Nearly half of all college graduates in the United States work in jobs that don’t require a college degree, with most of those employed at jobs that require a high school diploma or less to qualify, according to a new study.

“Some 37 percent [of graudates], in fact, are in jobs requiring a high-school diploma or less, and about 11 percent in jobs typically requiring some postsecondary training, usually an associate’s degree,” the Center for College Affordability and Productivity reports in a new study of federal employment data and college subsidy policies. “In the three occupations ‘retail sales person,’ ‘cashier,’ and ‘waiters and waitresses’ there are more than 1.7 million college graduates employed, and the other fourteen occupations listed in the table employ almost one million more college graduates. There are, of
course, many other occupations requiring little education with significant numbers of college graduates, such as taxi drivers (36,945 have college degrees—15.4 percent of the total), and parking lot attendants (16,138 have at least a bachelor’s degree—12.9 percent of the total).”
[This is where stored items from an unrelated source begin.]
(** * Poster recommendation by mean colour: the code of [main.cpp], embedded

    The program ranks the movies of a catalog by the cosine distance
    between the mean colour of their poster and the mean colour of a
    query poster.  This file embeds its functions
    ([WriteCallback], [loadImageFromURL], [preprocessImage],
    [calculateMeanRGB], [cosineDistance], [loadMoviesFromDatabase],
    [recommendMovies], [main]) and proves what they do.

    Numbers are IEEE-754 values as specified by [SpecFloat]: C++ [float]
    is binary32, [double] is binary64, every operation rounds once to
    nearest-even (no fused multiply-add, no extended precision).

    Of the libraries the program links against, the functions of OpenCV
    it calls ([cv::mean], [Matx::dot], [cv::norm], [cv::resize],
    [cv::imdecode]) are written out after their sources, up to the image
    codecs and the resampling kernel, which are parameters, as are
    libcurl, libpqxx (the connection, the query and the conversions of
    the fields, each of which can raise) and the start of a thread by
    [std::async].  [std::sort] is a parameter that obeys the contract
    of the C++ standard; the sort of GNU libstdc++ is written out and
    shown to obey it.  Memory is not bounded: no allocation fails. *)

From Stdlib Require Import ZArith Floats.SpecFloat Strings.Byte.
From stdpp Require Import base list sets strings sorting.
(** Field updates. *)
Definition set_locked (v : uint256) (s : State) : State :=
  mkState v (serialVerified s) (serialToBatch s) (products s)
    (authorizedMakers s) (owner s) (totalProducts s) (totalVerifications s)
    (batchVerificationCount s) (manufacturerList s) (paused s)
    (verificationHistory s) (events s).
Definition set_serialVerified (v : gmap N bool) (s : State) : State :=
  mkState (_locked s) v (serialToBatch s) (products s)
    (authorizedMakers s) (owner s) (totalProducts s) (totalVerifications s)
    (batchVerificationCount s) (manufacturerList s) (paused s)
    (verificationHistory s) (events s).
Definition set_serialToBatch (v : gmap N N) (s : State) : State :=
  mkState (_locked s) (serialVerified s) v (products s)
    (authorizedMakers s) (owner s) (totalProducts s) (totalVerifications s)
    (batchVerificationCount s) (manufacturerList s) (paused s)
    (verificationHistory s) (events s).
Definition set_products (v : gmap N Product) (s : State) : State :=
  mkState (_locked s) (serialVerified s) (serialToBatch s) v
    (authorizedMakers s) (owner s) (totalProducts s) (totalVerifications s)
    (batchVerificationCount s) (manufacturerList s) (paused s)
    (verificationHistory s) (events s).
Definition set_authorizedMakers (v : gmap N bool) (s : State) : State :=
  mkState (_locked s) (serialVerified s) (serialToBatch s) (products s)
    v (owner s) (totalProducts s) (totalVerifications s)
    (batchVerificationCount s) (manufacturerList s) (paused s)
    (verificationHistory s) (events s).
Definition set_owner (v : address) (s : State) : State :=
  mkState (_locked s) (serialVerified s) (serialToBatch s) (products s)
    (authorizedMakers s) v (totalProducts s) (totalVerifications s)
    (batchVerificationCount s) (manufacturerList s) (paused s)
    (verificationHistory s) (events s).
Definition set_totalProducts (v : uint256) (s : State) : State :=
  mkState (_locked s) (serialVerified s) (serialToBatch s) (products s)
    (authorizedMakers s) (owner s) v (totalVerifications s)
    (batchVerificationCount s) (manufacturerList s) (paused s)
    (verificationHistory s) (events s).
Definition set_totalVerifications (v : uint256) (s : State) : State :=
  mkState (_locked s) (serialVerified s) (serialToBatch s) (products s)
    (authorizedMakers s) (owner s) (totalProducts s) v
    (batchVerificationCount s) (manufacturerList s) (paused s)
    (verificationHistory s) (events s).
Definition set_batchVerificationCount (v : gmap N N) (s : State) : State :=
  mkState (_locked s) (serialVerified s) (serialToBatch s) (products s)
    (authorizedMakers s) (owner s) (totalProducts s) (totalVerifications s)
    v (manufacturerList s) (paused s)
    (verificationHistory s) (events s).
Definition set_manufacturerList (v : list N) (s : State) : State :=
  mkState (_locked s) (serialVerified s) (serialToBatch s) (products s)
    (authorizedMakers s) (owner s) (totalProducts s) (totalVerifications s)
    (batchVerificationCount s) v (paused s)
    (verificationHistory s) (events s).
Definition set_paused (v : bool) (s : State) : State :=
  mkState (_locked s) (serialVerified s) (serialToBatch s) (products s)
    (authorizedMakers s) (owner s) (totalProducts s) (totalVerifications s)
    (batchVerificationCount s) (manufacturerList s) v
    (verificationHistory s) (events s).
Definition set_verificationHistory (v : gmap N (list VerificationRecord)) (s : State) : State :=
  mkState (_locked s) (serialVerified s) (serialToBatch s) (products s)
    (authorizedMakers s) (owner s) (totalProducts s) (totalVerifications s)
    (batchVerificationCount s) (manufacturerList s) (paused s)
    v (events s).
Definition emit (ev : Event) (s : State) : State :=
  mkState (_locked s) (serialVerified s) (serialToBatch s) (products s)
    (authorizedMakers s) (owner s) (totalProducts s) (totalVerifications s)
    (batchVerificationCount s) (manufacturerList s) (paused s)
    (verificationHistory s) (events s ++ [ev]).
As students — and government policy makers pushing the importance of college — fail to pursue the training needed to for specific jobs, employers are raising the requirements for even menial positions.

“[O]nly 12 percent of 2007 ads for dental laboratory technicians required a degree, compared with 33 percent of 2012 ads, suggesting the possibility of even rapid credential inflation in recent years,” the report authors note, citing another scholar.  “According to that argument, then, college is really more of a screening device that helps separate the sharp, disciplined applicants from the dullards and slackers.”

Investorssees a college bubble problem. “As a result, while colleges will churn about roughly 19 million college graduates between 2010 and 2020, the market will likely create fewer than 7 million new jobs that require at least a bachelor’s degree,” the editors wrote.